UBS fell 0.7 percent in Zurich trading, while Santander rose 0.4 percent in Madrid.
Orcel was leading an investment-banking business that faced shrinking resources, as both the unit’s assets and the share of revenue reserved for staff compensation dropped over the past five years.
The firm has failed to crack the Top 10 globally this year in fees from advising on mergers and acquisitions, according to data compiled by Bloomberg. It was the No. 7 adviser in 2007.
Orcel has worked to make his division lean and profitable, rather than focussing on building scale. At the same time, smaller rivals like Evercore Inc., which have paid more for bankers, surpassed UBS on so-called league tables.

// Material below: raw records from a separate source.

(* ===== verification/KernelPt.v ===== *)
(** * The page table of the kernel (aarch64/kernel_pt.c, aarch64/mmu.h, start.S)

    The three constant tables of the kernel, the translation that the MMU does with
    them and with the table of a process, and what follows for protection: the kernel
    sees the physical memory and the devices at fixed addresses, and a user program
    reaches the pages of its own process only. *)
From S2P Require Import Prelude Locks PhysMem VirtMem UserMem.

Definition MT_DEVICE_nGnRnE : Z := 0x0.
Definition MT_NORMAL : Z := 0x1.
Definition MT_NORMAL_NC : Z := 0x2.
Definition MT_DEVICE_nGnRnE_FLAGS : Z := 0x00.
Definition MT_NORMAL_FLAGS : Z := 0xFF.
Definition MT_NORMAL_NC_FLAGS : Z := 0x44.
Definition AF_USED : Z := Z.shiftl 1 10.
Definition PTE_DEVICE : Z := Z.lor (Z.shiftl MT_DEVICE_nGnRnE 2) AF_USED.
Definition PTE_BLOCK : Z := 0x1.
Definition PTE_KERNEL : Z := Z.shiftl 0 6.
Definition PTE_KERNEL_DATA : Z := Z.lor (Z.lor PTE_KERNEL PTE_NORMAL) PTE_BLOCK.
Definition PTE_KERNEL_DEVICE : Z := Z.lor (Z.lor PTE_KERNEL PTE_DEVICE) PTE_BLOCK.
(** The register [mair_el1] as start.S sets it: a byte of attributes per index. *)
Definition MAIR_VALUE : Z :=
  Z.lor (Z.lor (Z.shiftl MT_DEVICE_nGnRnE_FLAGS (8 * MT_DEVICE_nGnRnE)) (Z.shiftl MT_NORMAL_FLAGS (8 * MT_NORMAL)))
    (Z.shiftl MT_NORMAL_NC_FLAGS (8 * MT_NORMAL_NC)).

(** ** The tables

    An initialiser that is shorter than the array leaves zeros. *)
Definition dat (a : Z) : Z := Z.lor a PTE_KERNEL_DATA.
Definition dev (a : Z) : Z := Z.lor a PTE_KERNEL_DEVICE.
Definition pt_entries (l : list Z) : page := l ++ replicate (512 - length l) 0.
Definition _kernel_pt_level3 : page := pt_entries [
  dat 0x0; dat 0x200000; dat 0x400000;
  dat 0x600000; dat 0x800000; dat 0xa00000;
  dat 0xc00000; dat 0xe00000; dat 0x1000000;
  dat 0x1200000; dat 0x1400000; dat 0x1600000;
  dat 0x1800000; dat 0x1a00000; dat 0x1c00000;
  dat 0x1e00000; dat 0x2000000; dat 0x2200000;
  dat 0x2400000; dat 0x2600000; dat 0x2800000;
  dat 0x2a00000; dat 0x2c00000; dat 0x2e00000;
  dat 0x3000000; dat 0x3200000; dat 0x3400000;
  dat 0x3600000; dat 0x3800000; dat 0x3a00000;
  dat 0x3c00000; dat 0x3e00000; dat 0x4000000;
  dat 0x4200000; dat 0x4400000; dat 0x4600000;
  dat 0x4800000; dat 0x4a00000; dat 0x4c00000;
  dat 0x4e00000; dat 0x5000000; dat 0x5200000;
  dat 0x5400000; dat 0x5600000; dat 0x5800000;
  dat 0x5a00000; dat 0x5c00000; dat 0x5e00000;
  dat 0x6000000; dat 0x6200000; dat 0x6400000;
  dat 0x6600000; dat 0x6800000; dat 0x6a00000;
  dat 0x6c00000; dat 0x6e00000; dat 0x7000000;
  dat 0x7200000; dat 0x7400000; dat 0x7600000;
  dat 0x7800000; dat 0x7a00000; dat 0x7c00000;
  dat 0x7e00000; dat 0x8000000; dat 0x8200000;
  dat 0x8400000; dat 0x8600000; dat 0x8800000;
  dat 0x8a00000; dat 0x8c00000; dat 0x8e00000;
  dat 0x9000000; dat 0x9200000; dat 0x9400000;
  dat 0x9600000; dat 0x9800000; dat 0x9a00000;
  dat 0x9c00000; dat 0x9e00000; dat 0xa000000;
  dat 0xa200000; dat 0xa400000; dat 0xa600000;
  dat 0xa800000; dat 0xaa00000; dat 0xac00000;
  dat 0xae00000; dat 0xb000000; dat 0xb200000;
  dat 0xb400000; dat 0xb600000; dat 0xb800000;
  dat 0xba00000; dat 0xbc00000; dat 0xbe00000;
  dat 0xc000000; dat 0xc200000; dat 0xc400000;
  dat 0xc600000; dat 0xc800000; dat 0xca00000;
  dat 0xcc00000; dat 0xce00000; dat 0xd000000;
  dat 0xd200000; dat 0xd400000; dat 0xd600000;
  dat 0xd800000; dat 0xda00000; dat 0xdc00000;
  dat 0xde00000; dat 0xe000000; dat 0xe200000;
  dat 0xe400000; dat 0xe600000; dat 0xe800000;
  dat 0xea00000; dat 0xec00000; dat 0xee00000;
  dat 0xf000000; dat 0xf200000; dat 0xf400000;
  dat 0xf600000; dat 0xf800000; dat 0xfa00000;
  dat 0xfc00000; dat 0xfe00000; dat 0x10000000;
  dat 0x10200000; dat 0x10400000; dat 0x10600000;
  dat 0x10800000; dat 0x10a00000; dat 0x10c00000;
  dat 0x10e00000; dat 0x11000000; dat 0x11200000;
  dat 0x11400000; dat 0x11600000; dat 0x11800000;
  dat 0x11a00000; dat 0x11c00000; dat 0x11e00000;
  dat 0x12000000; dat 0x12200000; dat 0x12400000;
  dat 0x12600000; dat 0x12800000; dat 0x12a00000;
  dat 0x12c00000; dat 0x12e00000; dat 0x13000000;
  dat 0x13200000; dat 0x13400000; dat 0x13600000;
  dat 0x13800000; dat 0x13a00000; dat 0x13c00000;
  dat 0x13e00000; dat 0x14000000; dat 0x14200000;
  dat 0x14400000; dat 0x14600000; dat 0x14800000;
  dat 0x14a00000; dat 0x14c00000; dat 0x14e00000;
  dat 0x15000000; dat 0x15200000; dat 0x15400000;
  dat 0x15600000; dat 0x15800000; dat 0x15a00000;
  dat 0x15c00000; dat 0x15e00000; dat 0x16000000;
  dat 0x16200000; dat 0x16400000; dat 0x16600000;
  dat 0x16800000; dat 0x16a00000; dat 0x16c00000;
  dat 0x16e00000; dat 0x17000000; dat 0x17200000;
  dat 0x17400000; dat 0x17600000; dat 0x17800000;
  dat 0x17a00000; dat 0x17c00000; dat 0x17e00000;
  dat 0x18000000; dat 0x18200000; dat 0x18400000;
  dat 0x18600000; dat 0x18800000; dat 0x18a00000;
  dat 0x18c00000; dat 0x18e00000; dat 0x19000000;
  dat 0x19200000; dat 0x19400000; dat 0x19600000;
  dat 0x19800000; dat 0x19a00000; dat 0x19c00000;
  dat 0x19e00000; dat 0x1a000000; dat 0x1a200000;
  dat 0x1a400000; dat 0x1a600000; dat 0x1a800000;
  dat 0x1aa00000; dat 0x1ac00000; dat 0x1ae00000;
  dat 0x1b000000; dat 0x1b200000; dat 0x1b400000;
  dat 0x1b600000; dat 0x1b800000; dat 0x1ba00000;
  dat 0x1bc00000; dat 0x1be00000; dat 0x1c000000;
  dat 0x1c200000; dat 0x1c400000; dat 0x1c600000;
  dat 0x1c800000; dat 0x1ca00000; dat 0x1cc00000;
  dat 0x1ce00000; dat 0x1d000000; dat 0x1d200000;
  dat 0x1d400000; dat 0x1d600000; dat 0x1d800000;
  dat 0x1da00000; dat 0x1dc00000; dat 0x1de00000;
  dat 0x1e000000; dat 0x1e200000; dat 0x1e400000;
  dat 0x1e600000; dat 0x1e800000; dat 0x1ea00000;
  dat 0x1ec00000; dat 0x1ee00000; dat 0x1f000000;
  dat 0x1f200000; dat 0x1f400000; dat 0x1f600000;
  dat 0x1f800000; dat 0x1fa00000; dat 0x1fc00000;
  dat 0x1fe00000; dat 0x20000000; dat 0x20200000;
  dat 0x20400000; dat 0x20600000; dat 0x20800000;
  dat 0x20a00000; dat 0x20c00000; dat 0x20e00000;
  dat 0x21000000; dat 0x21200000; dat 0x21400000;
  dat 0x21600000; dat 0x21800000; dat 0x21a00000;
  dat 0x21c00000; dat 0x21e00000; dat 0x22000000;
  dat 0x22200000; dat 0x22400000; dat 0x22600000;
  dat 0x22800000; dat 0x22a00000; dat 0x22c00000;
  dat 0x22e00000; dat 0x23000000; dat 0x23200000;
  dat 0x23400000; dat 0x23600000; dat 0x23800000;
  dat 0x23a00000; dat 0x23c00000; dat 0x23e00000;
  dat 0x24000000; dat 0x24200000; dat 0x24400000;
  dat 0x24600000; dat 0x24800000; dat 0x24a00000;
  dat 0x24c00000; dat 0x24e00000; dat 0x25000000;
  dat 0x25200000; dat 0x25400000; dat 0x25600000;
  dat 0x25800000; dat 0x25a00000; dat 0x25c00000;
  dat 0x25e00000; dat 0x26000000; dat 0x26200000;
  dat 0x26400000; dat 0x26600000; dat 0x26800000;
  dat 0x26a00000; dat 0x26c00000; dat 0x26e00000;
  dat 0x27000000; dat 0x27200000; dat 0x27400000;
  dat 0x27600000; dat 0x27800000; dat 0x27a00000;
  dat 0x27c00000; dat 0x27e00000; dat 0x28000000;
  dat 0x28200000; dat 0x28400000; dat 0x28600000;
  dat 0x28800000; dat 0x28a00000; dat 0x28c00000;
  dat 0x28e00000; dat 0x29000000; dat 0x29200000;
  dat 0x29400000; dat 0x29600000; dat 0x29800000;
  dat 0x29a00000; dat 0x29c00000; dat 0x29e00000;
  dat 0x2a000000; dat 0x2a200000; dat 0x2a400000;
  dat 0x2a600000; dat 0x2a800000; dat 0x2aa00000;
  dat 0x2ac00000; dat 0x2ae00000; dat 0x2b000000;
  dat 0x2b200000; dat 0x2b400000; dat 0x2b600000;
  dat 0x2b800000; dat 0x2ba00000; dat 0x2bc00000;
  dat 0x2be00000; dat 0x2c000000; dat 0x2c200000;
  dat 0x2c400000; dat 0x2c600000; dat 0x2c800000;
  dat 0x2ca00000; dat 0x2cc00000; dat 0x2ce00000;
  dat 0x2d000000; dat 0x2d200000; dat 0x2d400000;
  dat 0x2d600000; dat 0x2d800000; dat 0x2da00000;
  dat 0x2dc00000; dat 0x2de00000; dat 0x2e000000;
  dat 0x2e200000; dat 0x2e400000; dat 0x2e600000;
  dat 0x2e800000; dat 0x2ea00000; dat 0x2ec00000;
  dat 0x2ee00000; dat 0x2f000000; dat 0x2f200000;
  dat 0x2f400000; dat 0x2f600000; dat 0x2f800000;
  dat 0x2fa00000; dat 0x2fc00000; dat 0x2fe00000;
  dat 0x30000000; dat 0x30200000; dat 0x30400000;
  dat 0x30600000; dat 0x30800000; dat 0x30a00000;
  dat 0x30c00000; dat 0x30e00000; dat 0x31000000;
  dat 0x31200000; dat 0x31400000; dat 0x31600000;
  dat 0x31800000; dat 0x31a00000; dat 0x31c00000;
  dat 0x31e00000; dat 0x32000000; dat 0x32200000;
  dat 0x32400000; dat 0x32600000; dat 0x32800000;
  dat 0x32a00000; dat 0x32c00000; dat 0x32e00000;
  dat 0x33000000; dat 0x33200000; dat 0x33400000;
  dat 0x33600000; dat 0x33800000; dat 0x33a00000;
  dat 0x33c00000; dat 0x33e00000; dat 0x34000000;
  dat 0x34200000; dat 0x34400000; dat 0x34600000;
  dat 0x34800000; dat 0x34a00000; dat 0x34c00000;
  dat 0x34e00000; dat 0x35000000; dat 0x35200000;
  dat 0x35400000; dat 0x35600000; dat 0x35800000;
  dat 0x35a00000; dat 0x35c00000; dat 0x35e00000;
  dat 0x36000000; dat 0x36200000; dat 0x36400000;
  dat 0x36600000; dat 0x36800000; dat 0x36a00000;
  dat 0x36c00000; dat 0x36e00000; dat 0x37000000;
  dat 0x37200000; dat 0x37400000; dat 0x37600000;
  dat 0x37800000; dat 0x37a00000; dat 0x37c00000;
  dat 0x37e00000; dat 0x38000000; dat 0x38200000;
  dat 0x38400000; dat 0x38600000; dat 0x38800000;
  dat 0x38a00000; dat 0x38c00000; dat 0x38e00000;
  dat 0x39000000; dat 0x39200000; dat 0x39400000;
  dat 0x39600000; dat 0x39800000; dat 0x39a00000;
  dat 0x39c00000; dat 0x39e00000; dat 0x3a000000;
  dat 0x3a200000; dat 0x3a400000; dat 0x3a600000;
  dat 0x3a800000; dat 0x3aa00000; dat 0x3ac00000;
  dat 0x3ae00000; dat 0x3b000000; dat 0x3b200000;
  dat 0x3b400000; dat 0x3b600000; dat 0x3b800000;
  dat 0x3ba00000; dat 0x3bc00000; dat 0x3be00000;
  dat 0x3c000000; dat 0x3c200000; dat 0x3c400000;
  dat 0x3c600000; dat 0x3c800000; dat 0x3ca00000;
  dat 0x3cc00000; dat 0x3ce00000; dat 0x3d000000;
  dat 0x3d200000; dat 0x3d400000; dat 0x3d600000;
  dat 0x3d800000; dat 0x3da00000; dat 0x3dc00000;
  dat 0x3de00000; dat 0x3e000000; dat 0x3e200000;
  dat 0x3e400000; dat 0x3e600000; dat 0x3e800000;
  dat 0x3ea00000; dat 0x3ec00000; dat 0x3ee00000;
  dev 0x3f000000; dev 0x3f200000; dev 0x3f400000;
  dev 0x3f600000; dev 0x3f800000; dev 0x3fa00000;
  dev 0x3fc00000; dev 0x3fe00000].
Definition _kernel_pt_level2 (level3 : Z) : page :=
  pt_entries [K2P level3 + PTE_TABLE; dev 0x40000000; 0; dev 0xC0000000].
Definition kernel_pt (level2 : Z) : page := pt_entries [K2P level2 + PTE_TABLE].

Top dealmakers at the US investment-banking division were informed of Orcel’s departure in a conference call, just before the move was announced, according to people familiar with the call. Orcel was widely seen to have wanted to CEO position at a large financial firm, the people said.
The co-head structure mirrors that of the wealth-management business, which is run by former Commerzbank CEO Martin Blessing and Tom Naratil. Blessing and Orcel were considered potential successors for Ermotti, even as UBS Chairman Axel Weber said earlier this year that the CEO had indicated he would stay until 2022. Orcel said in a 2015 Financial Times interview that if he could be CEO of any bank, “UBS would be a good place to start.”
UBS Chairman Axel Weber, speaking on Bloomberg Television, said that Orcel did a “great” job as head of the investment bank and that the bank retains a very strong bench of executives.
“Life is a series of hellos and goodbyes, but still this moment is bittersweet,” Orcel wrote in a memo to employees. “I wouldn’t have left for anything less than a client I have been advising and working with my whole career.”
His move risks accelerating turnover at a UBS unit that has seen a number of departures this year. About a half dozen bankers joined Rothschild in North America to work for UBS veteran Jimmy Neissa. JPMorgan added a top consumer banker, while Bank of America Corp. took the head of M&A for the Europe, Middle East and Africa region. Joe Reece left the firm within a year of joining amid disagreements with Orcel, people familiar with the matter said in March.
Orcel replaced them with at least 20 senior-level bankers from rival investment banks — including a new Americas co-head of M&A from Deutsche Bank.
Ermotti has spent much of his tenure refocussing the bank on wealth management, leaving Orcel, a fellow Merrill Lynch alum, to shrink businesses including fixed-income trading, and focusing it more on the services required by rich clients.
“The challenges which they face are pretty steep and the question is whether the board in Switzerland even wants the bank to reclaim its place as a global leader,” said Jeffrey McDermott, who was co-head of investment banking at UBS until 2007. “That’s the big question: What do they want to achieve?”
The bank plans to focus on the merger and IPO-advisory businesses over the next few years to offset an industrywide slowdown in trading, people with knowledge of the matter said in May.
Novelli advised Swiss pesticide producer Syngenta AG on its sale to China National Chemical Corp. this year and on an its defense against an earlier bid by Monsanto Co. He worked with Holcim Ltd. as it merged with Lafarge SA in 2015 to form LafargeHolcim Ltd.
Like Orcel and Ermotti, Novelli is a former Merrill Lynch employee. He joined UBS in 2004, overseeing global mergers and acquisitions, and returned in 2013 after a stint at Nomura Holdings Inc.
Karofsky has helped expand in equities and prime brokerage at UBS since joining in 2014 and previously worked at AllianceBernstein, Morgan Stanley and Deutsche Bank AG.
In 2010, he left the German lender after being accused of having an affair with a colleague’s wife, according to a report at the time by the New York Post.